At the risk of sounding naive, I'll admit to being confused about what
we're discussing here. Bill's original description was:
Provide a synchronization idiom that provides a safe way for a thread
to construct an object, perform a series of updates on the object, and
then publish the object (store a reference to the object in memory
read by other threads). Other threads should then be able to read that
reference and see an object that reflects all of the modifications.
Importantly, the threads reading that reference should be able to do
so without any synchronization.
Once again, this guarantee only applies to seeing a consistent and
complete object. Other parts of the world state may be inconsistent.
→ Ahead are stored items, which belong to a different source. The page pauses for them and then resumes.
Lemma chunks_page_of Ks d es p size : ∀ fuel start,
  page_of Ks d es p → 0 < size → length es - start ≤ fuel →
  ∃ qs ess, chunks (slice_event_page p) fuel start (length es) size = Some qs
    ∧ Forall2 (page_of Ks d) ess qs ∧ concat ess = drop start es ∧ batched size ess.
Proof.
  intros fuel. induction fuel as [|fuel IH]; intros start Hp Hsz Hf; simpl; case_decide as Hlt;
    try lia; try (exists [], []; split_and!; [done|constructor|by rewrite drop_ge by lia|done]).
  set (stop := (start + size) `min` length es).
  destruct (slice_page_of Ks d es p start stop Hp) as (q & -> & Hq); [unfold stop; lia..|]. simpl.
  destruct (IH stop) as (qs & ess & -> & Hqs & Hc & Hb); [done|done|unfold stop; lia|]. simpl.
  eexists _, (take (stop - start) (drop start es) :: ess).
  split_and!; [done|by constructor| |].
  - simpl. rewrite Hc. rewrite <-(take_drop (stop - start) (drop start es)) at 2.
    rewrite drop_drop. do 2 f_equal. unfold stop. lia.
  - apply batched_cons; [done| |done]. rewrite length_take, length_drop.
    destruct (decide (start + size < length es)); [left; unfold stop; lia|].
    destruct (decide (start + size = length es)); [left; unfold stop; lia|right].
    assert (stop = length es) as Hstop by (unfold stop; lia). split; [|lia].
    rewrite Hstop, drop_all in Hc. destruct ess as [|b bs]; [done|exfalso].
    simpl in Hc. apply app_nil in Hc as [-> _]. destruct bs; simpl in Hb; lia.
Qed.

(** C24: Packing a non-empty list of events of one descriptor and one key set and unpacking the
    page gives the events back. *)
Theorem event_page_round_trip Ks d es :
  es ≠ [] → uniform Ks d es →
  ∃ p, pack_event_page es = Ok p ∧ unpack_event_page p = Some es.
Proof.
  intros Hne Hu. destruct (pack_page_of Ks d es Hne Hu) as (p & Hp & Hpo).
  exists p. split; [done|]. by eapply unpack_page_of.
Qed.

(** Rechunking keeps the rows: from pages of one stream the loop ends with pages of
    exactly the requested size, a smaller last one apart, that unpack to the events
    of the input pages in order. *)
Theorem rechunk_keeps_rows Ks d ess pages size :
  pages ≠ [] → Forall2 (page_of Ks d) ess pages → 0 < size →
  ∃ qs ess', rechunk_event_pages pages size = Some qs
    ∧ mapM unpack_event_page qs = Some ess' ∧ concat ess' = concat ess ∧ batched size ess'.
Proof.
  intros Hne Hp Hsz. pose proof (merge_page_of Ks d ess pages Hne Hp) as Hm.
  unfold rechunk_event_pages. rewrite decide_False by lia.
  assert (length (ep_uid (merge_event_pages pages)) = length (concat ess)) as Hl
    by (rewrite (po_uid _ _ _ _ Hm); apply length_fmap).
  cbv zeta. rewrite Hl.
  destruct (chunks_page_of Ks d _ _ size (length (concat ess)) 0 Hm Hsz) as
    (qs & ess' & -> & Hqs & Hc & Hb); [lia|].
  exists qs, ess'. split_and!; [done| |by rewrite Hc, drop_0|done].
  apply mapM_Some. apply Forall2_flip. eapply Forall2_impl; [exact Hqs|].
  intros es q. apply unpack_page_of.
Qed.

(** The same for datums of one resource. *)
Theorem datum_page_round_trip (K : gset string) r (ds : list Datum) :
  ds ≠ [] → Forall (λ d, datum_resource d = r ∧ dom (datum_kwargs d) = K) ds →
  ∃ p : DatumPage, pack_datum_page ds = Ok p ∧ unpack_datum_page p = Some ds.
Proof.
  intros Hne Hu. rewrite Forall_forall in Hu. destruct ds as [|d0 ds]; [done|].
  unfold pack_datum_page. simpl head. simpl ok_or. eexists. split; [done|].
  assert (holds K (datum_kwargs <$> d0 :: ds) (foldl push_row ∅ (datum_kwargs <$> d0 :: ds))) as Hh.
  { apply holds_pack; [done|]. apply Forall_forall. intros x (d & -> & Hd)%list_elem_of_fmap.
    by apply Hu. }
  unfold unpack_datum_page. cbn [dp_id]. apply mapM_Some. rewrite length_fmap.
  apply Forall2_same_length_lookup. rewrite length_seq. split; [done|].
  intros i j d Hj Hd. apply lookup_seq in Hj as [-> _]. unfold datum_row. cbn [dp_id].
  rewrite list_lookup_fmap. simpl (0 + i). rewrite Hd. cbn.
  assert ((datum_kwargs <$> d0 :: ds) !! i = Some (datum_kwargs d)) as Hrow
    by (by rewrite list_lookup_fmap, Hd).
  pose proof (holds_row _ _ _ i _ Hh Hrow) as Hr. cbn in Hr. rewrite Hr.
  destruct (Hu d) as [Hr1 _]; [by eapply list_elem_of_lookup_2|].
  destruct (Hu d0) as [-> _]; [left|]. rewrite <-Hr1. by destruct d.
Qed.
End theorems.

(** ** Witnesses *)

Module ExP.
Export Sample.
Definition ev (u : string) (n : Z) : Event :=
  mkEvent u "d" n n {["x" := VBool true]} {["x" := n]} ∅.
Definition keys : gset string * gset string * gset string := ({["x"]}, {["x"]}, ∅).
Lemma evs_uniform l : uniform keys "d" ((λ n, ev "e" n) <$> l).
Proof. apply Forall_fmap, Forall_true. intros n. split_and!; [done|..]; set_solver. Qed.
End ExP.
Import ExP.

Lemma event_page_round_trip_witness : ∃ p,
  pack_event_page [ev "e" 1; ev "e" 2] = Ok p ∧ unpack_event_page p = Some [ev "e" 1; ev "e" 2].
Proof. apply (event_page_round_trip keys "d"); [done|apply (evs_uniform [1; 2]%Z)]. Defined.

Lemma rechunk_keeps_rows_witness : ∃ pages qs,
  rechunk_event_pages pages 2 = Some qs ∧ (ep_seq_num <$> qs) = [[1; 2]; [3]]%Z.
Proof.
  destruct (pack_page_of keys "d" [ev "e" 1]) as (p1 & Hp1 & H1); [done|apply (evs_uniform [1%Z])|].
  destruct (pack_page_of keys "d" [ev "e" 2; ev "e" 3]) as (p2 & Hp2 & H2);
    [done|apply (evs_uniform [2; 3]%Z)|].
  destruct (rechunk_keeps_rows keys "d" [[ev "e" 1]; [ev "e" 2; ev "e" 3]] [p1; p2] 2)
    as (qs & ess & Hr & _); [done|constructor; [exact H1|constructor; [exact H2|constructor]]|lia|].
  exists [p1; p2], qs. split; [exact Hr|].
  injection Hp1 as <-. injection Hp2 as <-. injection Hr as <-. reflexivity.
Defined.
(** * Streaming handlers and the prompt handler of the prompt invocation layer

    A shallow embedding of [haystack/nodes/prompt/invocation_layer/handlers.py]:
    the token streaming callbacks ([DefaultTokenStreamingHandler],
    [AnthropicTokenStreamingHandler], [HFTokenStreamingHandler]) and the
    [DefaultPromptHandler] that resizes a prompt to a token budget.

    Python objects are records, a method is a function from the object (and
    its arguments) to its result and the updated object.  Python [str] is
    [string], Python [int] is [Z], the returned [dict] is a [gmap] keyed by
    strings.  The Hugging Face tokenizer is a third party object: it is a
    field of the prompt handler, as in the source, and every statement holds
    for any tokenizer. *)

From Stdlib Require Import ZArith Lia.
From stdpp Require Import base gmap strings list fin_maps.

Local Open Scope Z_scope.

(** ** The Python primitives the handlers use *)

Module Py.

(** [len(s)] of a [str]. *)
Definition len_str (s : string) : Z := Z.of_nat (String.length s).

(** [len(l)] of a [list]. *)
Definition len {A} (l : list A) : Z := Z.of_nat (length l).

(** Truth value of a [str] in a condition: only the empty string is falsy. *)
Definition truthy (s : string) : bool :=
  match s with
  | EmptyString => false
  | String _ _ => true
  end.

(** [sub in s]: [sub] occurs in [s] at some position.  [String.prefix sub s]
    compares [sub] with the characters of [s] from its first one on. *)
Fixpoint contains (sub s : string) : bool :=
  String.prefix sub s ||
  match s with
  | EmptyString => false
  | String _ s' => contains sub s'
  end.

(** How a slice bound [i] is adjusted for a sequence of length [n]: a
    negative bound counts from the end, and the result is clamped to
    [0 .. n]. *)
Definition adjust_index (i n : Z) : Z :=
  if i <? 0 then Z.max (i + n) 0 else Z.min i n.

(** [l[:stop]]. *)
Definition slice_to {A} (l : list A) (stop : Z) : list A :=
  take (Z.to_nat (adjust_index stop (len l))) l.

Fixpoint drop_str (n : nat) (s : string) : string :=
  match n, s with
  | O, _ => s
  | S _, EmptyString => EmptyString
  | S n', String _ s' => drop_str n' s'
  end.

(** [s[start:]]. *)
Definition str_slice_from (s : string) (start : Z) : string :=
  drop_str (Z.to_nat (adjust_index start (len_str s))) s.

(** The values of the dictionary the prompt handler returns:
    [Union[str, int]]. *)
Inductive value : Type :=
| VStr (s : string)
| VInt (n : Z).

(** A dict display [{k1: v1, ..., kn: vn}]: the items are inserted from
    left to right. *)
Definition dict_of_items (items : list (string * value)) : gmap string value :=
  foldl (λ d kv, <[kv.1 := kv.2]> d) ∅ items.

End Py.

(** ** Token streaming handlers *)

(** [TokenStreamingHandler] is the abstract base class: a handler is called
    with the token received and returns the token to be sent to the stream.
    The call may change the handler, so it also returns the handler after the
    call. *)
Class TokenStreamingHandler (H : Type) :=
  handler_call : H → string → string * H.

Definition DONE_MARKER : string := "[DONE]".

(** [DefaultTokenStreamingHandler] prints the token, without a line end, and
    returns it.  What has been printed is kept in [printed]. *)
Record DefaultTokenStreamingHandler : Type := {
  printed : string
}.

Definition DefaultTokenStreamingHandler_call
    (self : DefaultTokenStreamingHandler) (token_received : string)
    : string * DefaultTokenStreamingHandler :=
  (token_received, {| printed := printed self +:+ token_received |}).

#[export] Instance DefaultTokenStreamingHandler_handler
  : TokenStreamingHandler DefaultTokenStreamingHandler :=
  DefaultTokenStreamingHandler_call.

(** [AnthropicTokenStreamingHandler]: wraps a handler and remembers the text
    received by the previous call. *)
Record AnthropicTokenStreamingHandler (H : Type) : Type := {
  token_handler : H;
  previous_text : string
}.
Arguments token_handler {H} _.
Arguments previous_text {H} _.

(** [__init__] *)
Definition AnthropicTokenStreamingHandler_init {H} (token_handler : H)
    : AnthropicTokenStreamingHandler H :=
  {| token_handler := token_handler; previous_text := "" |}.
I *think* this example captures the pattern Bill was talking about:
class Publisher {
public static Foo unchangingFoo = null;
... { // code that runs once, in one thread
Foo foo = new Foo(arg, arg, arg);
foo.someMethod(more, args);
foo.someField = aValue;
// publish the object
unchangingFoo = foo;
}
}
class User {
... { // code that runs in many threads
Foo foo = Publisher.unchangingFoo;
if (foo != null) {
// The object named by foo should be correctly formed
// and usable.
}
}
}
Now, my understanding is that this code is broken for MP machines with
relaxed memory order, because the writes to the foo object by the
constructor, someMethod, or the putfield may not be seen by a processor
running the User code.
This seems all well and good. There was, I thought, a relatively simple
solution to this problem, which required changing the Publisher code to:
// publish the object
synchronized (foo) {
unchangingFoo = foo;
}
or, perhaps,
// publish the object
synchronized (foo) { }
unchangingFoo = foo;
and that would force a memory barrier between creating the object and
publishing it to the world.
But then I read Bill's note, which included this set of possible
actions:
Processor 2 has cached the
contents of address 0x1234
Processor 1 allocates a new
object at address 0x1234
Processor 1 initializes the
object at address 0x1234
Processor 1 does a memory
barrier
Processor 1 stores 0x1234
into address 0x5678
Processor 2 reads address 0x5678,
gets 0x1234
Processor 2 reads contents of object at
address 0x1234 out of stale cache line
This does, unfortunately, make sense. I had assumed that a memory
barrier would (somehow) inform other processors that their cached data
might be stale. But I can believe that there are NUMA architectures
where the stale read could occur.
I am left asking ``Can one actually implement Java, with the usual safety
guarantees, on such an architecture?'' That is, is it possible to ensure
that object headers are initialized properly before objects are seen in
other threads?
(Blue skying for a second, I guess it's possible to envision a GC design
where all processors ensure that newly allocated objects are not cached
in any stale lines. For that to work, it probably prohibits allocation
of two objects from the same cache line.)
Right now, it appears to me that the only feasible answer is memory
barriers around almost all reads. Which scares me a lot, because I have
a customer who wants to ship my technology on SMP Alpha hardware in the
near future, and (1) we haven't done the work to support this yet and
(2) the performance would be much worse than uniprocessor.
Now, please, tell me where I'm wrong.